ABOUT THIS EXERCISE
Output only the lines below that start at the line containing "(* ===== verification/HandshakeFacts.v" and end at the line containing "specialize (IH (u32", with both ends kept.
─── GIVEN DATA
Definition on_event (ev : event) (newKEX : res KeyExchange) (now : Z) (rnd : res (list Z)) : M unit :=
  _ <~ handle_event ev newKEX now rnd;; prepare.

(** [useHandshakeCache], where it succeeds; a failure leaves what was set before it. *)
Definition useHandshakeCache (file : string -> res (list Z)) (newKEX : res KeyExchange) (now : Z) (rnd : res (list Z)) : M unit :=
  sni <~ ms_lift (file ("cache_sni_" +:+ hostname_string));;
  _ <~ ms_check (bool_decide (sni = hostname)) (GoErr "error when comparing SNI");;
  token <~ ms_lift (file ("cache_stk_" +:+ hostname_string));;
  _ <~ ms_modify (fun h => set_tokens h token (sno h));;
  certs <~ ms_lift (file ("cache_cert_" +:+ hostname_string));;
  h <~ ms_get;;
  let '(e, cm) := SetData (certManager h) certs in
  _ <~ ms_modify (fun h => set_certs h cm certs);;
  _ <~ ms_error e;;
  scfg <~ ms_lift (file ("cache_scfg_" +:+ hostname_string));;
  let parsed := serverConfigClient.parseServerConfig newKEX scfg in
  _ <~ ms_modify (fun h => set_config h (match parsed with Ok c => Some c | _ => None end) scfg (nonc h));;
  _ <~ ms_lift parsed;;
  _ <~ generateClientNonce now rnd;;
  ms_modify (fun h => set_verified h (diversificationNonce h) true (receivedSecurePacket h)).

(** [HandleCryptoStream] up to where it first waits. *)
Definition start (file : string -> res (list Z)) (newKEX : res KeyExchange) (now : Z) (rnd : res (list Z)) : M unit := fun h =>
  let h := if CacheHandshake params then (useHandshakeCache file newKEX now rnd h).2 else h in
  prepare h.

(** *** Packets *)

Definition Open (src : list Z) (packetNumber : Z) (associatedData : list Z) (h : t) : res (list Z * Z) * t :=
  let null := (d ← AEAD_Open nullAEAD src packetNumber associatedData; mret (d, EncryptionUnencrypted), h) in
  match forwardSecureAEAD h with
  | Some a => (d ← AEAD_Open a src packetNumber associatedData; mret (d, EncryptionForwardSecure), h)
  | None =>
      match secureAEAD h with
      | Some a =>
          match AEAD_Open a src packetNumber associatedData with
          | Ok d => (Ok (d, EncryptionSecure), set_verified h (diversificationNonce h) (serverVerified h) true)
          | Err e => if receivedSecurePacket h then (Err e, h) else null
          | Panic => (Panic, h)
          end
      | None => null
      end
  end.

Definition GetSealer (h : t) : Z * Sealer :=
  match forwardSecureAEAD h, secureAEAD h with
  | Some a, _ => (EncryptionForwardSecure, AEAD_Seal a)
  | None, Some a => (EncryptionSecure, AEAD_Seal a)
  | None, None => (EncryptionUnencrypted, AEAD_Seal nullAEAD)
  end.

Definition GetSealerForCryptoStream (h : t) : Z * Sealer := (EncryptionUnencrypted, AEAD_Seal nullAEAD).

Definition GetSealerWithEncryptionLevel (h : t) (encLevel : Z) : res Sealer :=
  sealer_at "CryptoSetupClient" nullAEAD (secureAEAD h) (forwardSecureAEAD h) encLevel.

End Client.
End cryptoSetupClient.
(* ===== verification/HandshakeFacts.v ===== *)
(** * What the handshake guarantees

    Theorems about the crypto setups of client and server: hellos are large enough and few enough, a
    server sends its certificates and keys only to a client that owns its address, neither side
    accepts a weaker encryption once it has seen a stronger one, and both derive their keys from the
    same data; when a client takes a server for verified, and how it can be made to do so. *)

From stdpp Require Import base numbers list option strings gmap.
From S2P Require Import Prelude ByteOrder Protocol PublicHeader PacketUnpacker PacketPacker Handshake ServerConfig ConnectionParameters CryptoServer CryptoClient.

Local Open Scope Z_scope.

(** ** The size of a message *)

Definition values_size (data : gmap Z (list Z)) (tags : list Z) : Z :=
  foldr (fun t n => n + Z.of_nat (length (default [] (data !! t)))) 0 tags.

Lemma length_values data tags : forall offset,
  Z.of_nat (length (HandshakeMessage.write_values data tags offset).2) = values_size data tags.
Proof.
  induction tags as [|t tags IH]; intros offset; cbn [HandshakeMessage.write_values values_size foldr]; [done|].
  specialize (IH (u32 (offset + u32 (Z.of_nat (length (default [] (data !! t))))))).
  destruct (HandshakeMessage.write_values data tags _) as [i v]. cbn [snd] in *. rewrite length_app, Nat2Z.inj_add, IH. unfold values_size. lia.
Qed.

Lemma values_size_perm data l l' : l ≡ₚ l' -> values_size data l = values_size data l'.
Proof. intros Hp. unfold values_size. induction Hp; cbn [foldr]; lia. Qed.

Lemma values_size_map data : 8 * Z.of_nat (size data) + values_size data (map fst (map_to_list data)) = cryptoSetupClient.tags_size data.
Proof.
  unfold cryptoSetupClient.tags_size.
  assert (forall m : gmap Z (list Z), m ⊆ data -> 8 * Z.of_nat (size m) + values_size data (map fst (map_to_list m)) = map_fold (fun _ v n => n + (8 + Z.of_nat (length v))) 0 m) as H;
    [|by apply H].
  intros m. induction m as [|k v m Hk IH] using map_ind; intros Hsub; [by rewrite map_size_empty, map_fold_empty, map_to_list_empty|].
  assert (data !! k = Some v) as Ek by (eapply lookup_weaken; [|exact Hsub]; apply lookup_insert_eq).
  rewrite map_size_insert_None by done. rewrite map_fold_insert_L by (done || (intros; lia)).
  rewrite (values_size_perm _ _ (k :: map fst (map_to_list m))).
  2: { rewrite map_to_list_insert by done. done. }
  cbn [values_size foldr]. rewrite Ek. fold (values_size data (map fst (map_to_list m))).
  specialize (IH ltac:(etrans; [by apply insert_subseteq|done])). cbn [default from_option id]. lia.
Qed.

Lemma message_size h : Z.of_nat (length (HandshakeMessage.Write h).1) = 8 + cryptoSetupClient.tags_size (HandshakeMessage.Data h).
Proof.
  unfold HandshakeMessage.Write. pose proof (length_index (HandshakeMessage.Data h) (HandshakeMessage.getTagsSorted h) 0) as Hi.
  pose proof (length_values (HandshakeMessage.Data h) (HandshakeMessage.getTagsSorted h) 0) as Hv. rewrite length_sorted in Hi.
  destruct (HandshakeMessage.write_values _ _ _) as [i v]. cbn [fst snd] in *.
  change ((_ >;> _)%go.1) with (le_bytes 4 (HandshakeMessage.Tag h) ++ le_bytes 2 (u16 (Z.of_nat (size (HandshakeMessage.Data h)))) ++ le_bytes 2 0 ++ i ++ v).
  rewrite !length_app, !length_le_bytes, Hi. rewrite <- values_size_map.
  rewrite (values_size_perm _ (HandshakeMessage.getTagsSorted h) (map fst (map_to_list (HandshakeMessage.Data h)))) in Hv
    by apply sorting.merge_sort_Permutation. lia.
Qed.

(** Key derivation does not fail (it only expands a secret). *)
Definition kdf_total (keyDerivation : KeyDerivation) : Prop :=
  forall fs secret nonces c chlo scfg cert div pers, exists a, keyDerivation fs secret nonces c chlo scfg cert div pers = Ok a.
(** C31. An ACK forgets nothing: every packet that was in flight is acknowledged by the
    frame, queued for retransmission or still in flight; and after an ACK that was accepted
    and whose largest packet is above the in-order mark, no packet it acknowledges is. *)
Theorem ack_accounts_for_packets h frame wpn rcvTime now e h' :
  reachable h -> acked_valid (AckFrame.acked frame) ->
  ReceivedAck h frame wpn rcvTime now = (e, h') ->
  exists acked lost,
    packetHistory (inflight h) ≡ₚ acked ++ lost ++ packetHistory (inflight h') /\
    retransmissionQueue (inflight h') = retransmissionQueue (inflight h) ++ lost /\
    (forall p, p ∈ acked -> AcksPacket (AckFrame.acked frame) (PacketNumber p) = true) /\
    (e = None -> largestInOrderAcked h < AckRanges.LargestAcked (AckFrame.acked frame) ->
     forall p, p ∈ packetHistory (inflight h') -> AcksPacket (AckFrame.acked frame) (PacketNumber p) = false).
Proof.
  intros Hr Hv E. pose proof (sh_counted _ (reachable_handler_inv h Hr)) as Hc.
  destruct (moved_received_ack h frame wpn rcvTime now e h' Hc Hv E) as (acked & lost & [M1 M2 M3 M4] & H1 & _ & H2).
  exists acked, lost. split_and!; try done. by rewrite M1, app_assoc.
Qed.
Lemma cubic_window_bounds_witness :
  window_ok (congestionWindow (run (fun x => x)
    (NewCubicSender false InitialCongestionWindow DefaultMaxCongestionWindow)
    [Sent 1 1400 true; Lost 1 1400 0; Timeout true])).
Proof. apply (cubic_window_bounds (fun x => x) false [Sent 1 1400 true; Lost 1 1400 0; Timeout true]). cbn. lia. Defined.

(** ** Loss events *)

Lemma beta_shrinks_strictly w : 2 < w <= 2500 ->
  Z.max 2 (to_uint64 (of_Z32 w * Cubic.beta 2)%f32) < w.
Proof.
  intros Hw.
  assert (forallb (fun k => let w := Z.of_nat k in Z.max 2 (to_uint64 (of_Z32 w * Cubic.beta 2)%f32) <? w)
          (seq 3 2498) = true) as H by (vm_compute; reflexivity).
  rewrite forallb_forall in H. specialize (H (Z.to_nat w)). rewrite in_seq, Z2Nat.id in H by lia.
  apply Z.ltb_lt, H. lia.
Qed.

(** The losses of packets sent before a cut leave the window alone. *)
Lemma later_losses_keep ls : forall c,
  slowStartLargeReduction c = false ->
  Forall (fun l => l.1.1 <= largestSentAtLastCutback c) ls ->
  congestionWindow (fold_left (fun c l => OnPacketLost c l.1.1 l.1.2 l.2) ls c) = congestionWindow c.
Proof.
  induction ls as [|[[p b] f] ls IH]; intros c Hr Hls; [done|]. inversion Hls as [|? ? Hp Hls']; subst.
  cbn [fold_left fst snd] in *. unfold OnPacketLost at 2. rewrite (proj2 (Z.leb_le _ _) Hp). unfold same_event.
  destruct (lastCutbackExitedSlowstart c); cbn [negb]; [|by apply IH].
  cbn [slowStartLargeReduction set_loss_stats]. rewrite Hr. cbn [negb]. by rewrite IH.
Qed.

(** Losses in packets already sent are one loss event: the first one cuts the window
    (by the backoff factor, to two packets at least), the losses of other packets sent
    before it was detected do not cut it again. *)
Theorem losses_cut_once Cbrt ops p b f ls :
  let c := run Cbrt (NewCubicSender false InitialCongestionWindow DefaultMaxCongestionWindow) ops in
  Z.of_nat (length ops) < 2 ^ 60 -> slowStartLargeReduction c = false ->
  largestSentAtLastCutback c < p -> 2 < congestionWindow c ->
  Forall (fun l => l.1.1 <= largestSentPacketNumber c) ls -> reno c = false ->
  let c' := fold_left (fun c l => OnPacketLost c l.1.1 l.1.2 l.2) ls (OnPacketLost c p b f) in
  congestionWindow c' = Z.max 2 (to_uint64 (of_Z32 (congestionWindow c) * Cubic.beta 2)%f32)
  /\ congestionWindow c' < congestionWindow c.
Proof.
  intros c Hl Hr Hp Hw Hls Hre c'.
  assert (sender_ok (0 + Z.of_nat (length ops)) c) as [[_ Hmax] _ Hmin _ _ _ (Hk & _)]
    by (apply run_ok; [apply new_sender_ok|lia|lia]).
  assert (congestionWindow c' = Z.max 2 (to_uint64 (of_Z32 (congestionWindow c) * Cubic.beta 2)%f32)) as Heq.
  { unfold c'. clearbody c. rewrite later_losses_keep.
    - unfold OnPacketLost. destruct (Z.leb_spec p (largestSentAtLastCutback c)); [lia|].
      unfold cutback. cbn [slowStartLargeReduction set_loss_stats reno cubic congestionWindow minCongestionWindow].
      rewrite Hr, Hre. cbn [andb]. unfold Cubic.CongestionWindowAfterPacketLoss. rewrite Hk. cbn [congestionWindow set_numbers set_window].
      rewrite Hmin. destruct (Z.ltb_spec (to_uint64 (of_Z32 (congestionWindow c) * Cubic.beta 2)%f32) 2); lia.
    - unfold OnPacketLost. destruct (Z.leb_spec p (largestSentAtLastCutback c)); [lia|]. by destruct (cutback _).
    - unfold OnPacketLost. destruct (Z.leb_spec p (largestSentAtLastCutback c)); [lia|]. by destruct (cutback _). }
  rewrite Heq. split; [done|]. apply beta_shrinks_strictly. lia.
Qed.

Definition loss_events : list op := [Sent 1 1400 true; Sent 2 1400 true; Sent 3 1400 true].

Lemma losses_cut_once_witness :
  let c := run (fun x => x) (NewCubicSender false InitialCongestionWindow DefaultMaxCongestionWindow) loss_events in
  let c' := fold_left (fun c l => OnPacketLost c l.1.1 l.1.2 l.2) [(3, 1400, 0)] (OnPacketLost c 1 1400 0) in
  congestionWindow c' = Z.max 2 (to_uint64 (of_Z32 (congestionWindow c) * Cubic.beta 2)%f32)
  /\ congestionWindow c' < congestionWindow c.
Proof.
  simple refine (losses_cut_once (fun x => x) loss_events 1 1400 0 [(3, 1400, 0)] _ _ _ _ _ _).
  - cbn. lia.
  - vm_compute. reflexivity.
  - vm_compute. reflexivity.
  - vm_compute. reflexivity.
  - constructor; [vm_compute; discriminate|constructor].
  - vm_compute. reflexivity.
Defined.

(** ** The epoch after an application-limited period *)

Definition jump_events : list op :=
  [Sent 1 1460 true; Acked RTTStats.NewRTTStats 0 1 1460 0;
   Sent 2 1460 true; Sent 3 1460 true; Lost 2 1460 1460; Sent 4 1460 true; Lost 4 1460 0;
   Sent 5 1460 true; Sent 6 1460 true; Acked RTTStats.NewRTTStats (10 * Second) 5 1460 32120].

(** An application-limited period that began before a loss is added to the epoch that
    starts after it.  The epoch then lies in the future, the cubic function of a negative time
    is subtracted from the origin and wraps around, and a single acknowledgement raises the
    window from 22 packets to the maximum of 2500. *)
Theorem cubic_window_jump Cbrt :
  let c := run Cbrt (NewCubicSender false InitialCongestionWindow DefaultMaxCongestionWindow) jump_events in
  congestionWindow c = 22
  /\ congestionWindow (apply Cbrt c (Acked RTTStats.NewRTTStats (10 * Second + 100 * Millisecond) 6 1460 32120)) = 2500.
Proof. vm_compute. split; reflexivity. Qed.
──────
WRITTEN RESPONSE
(* ===== verification/HandshakeFacts.v ===== *)
(** * What the handshake guarantees

    Theorems about the crypto setups of client and server: hellos are large enough and few enough, a
    server sends its certificates and keys only to a client that owns its address, neither side
    accepts a weaker encryption once it has seen a stronger one, and both derive their keys from the
    same data; when a client takes a server for verified, and how it can be made to do so. *)

From stdpp Require Import base numbers list option strings gmap.
From S2P Require Import Prelude ByteOrder Protocol PublicHeader PacketUnpacker PacketPacker Handshake ServerConfig ConnectionParameters CryptoServer CryptoClient.

Local Open Scope Z_scope.

(** ** The size of a message *)

Definition values_size (data : gmap Z (list Z)) (tags : list Z) : Z :=
  foldr (fun t n => n + Z.of_nat (length (default [] (data !! t)))) 0 tags.

Lemma length_values data tags : forall offset,
  Z.of_nat (length (HandshakeMessage.write_values data tags offset).2) = values_size data tags.
Proof.
  induction tags as [|t tags IH]; intros offset; cbn [HandshakeMessage.write_values values_size foldr]; [done|].
  specialize (IH (u32 (offset + u32 (Z.of_nat (length (default [] (data !! t))))))).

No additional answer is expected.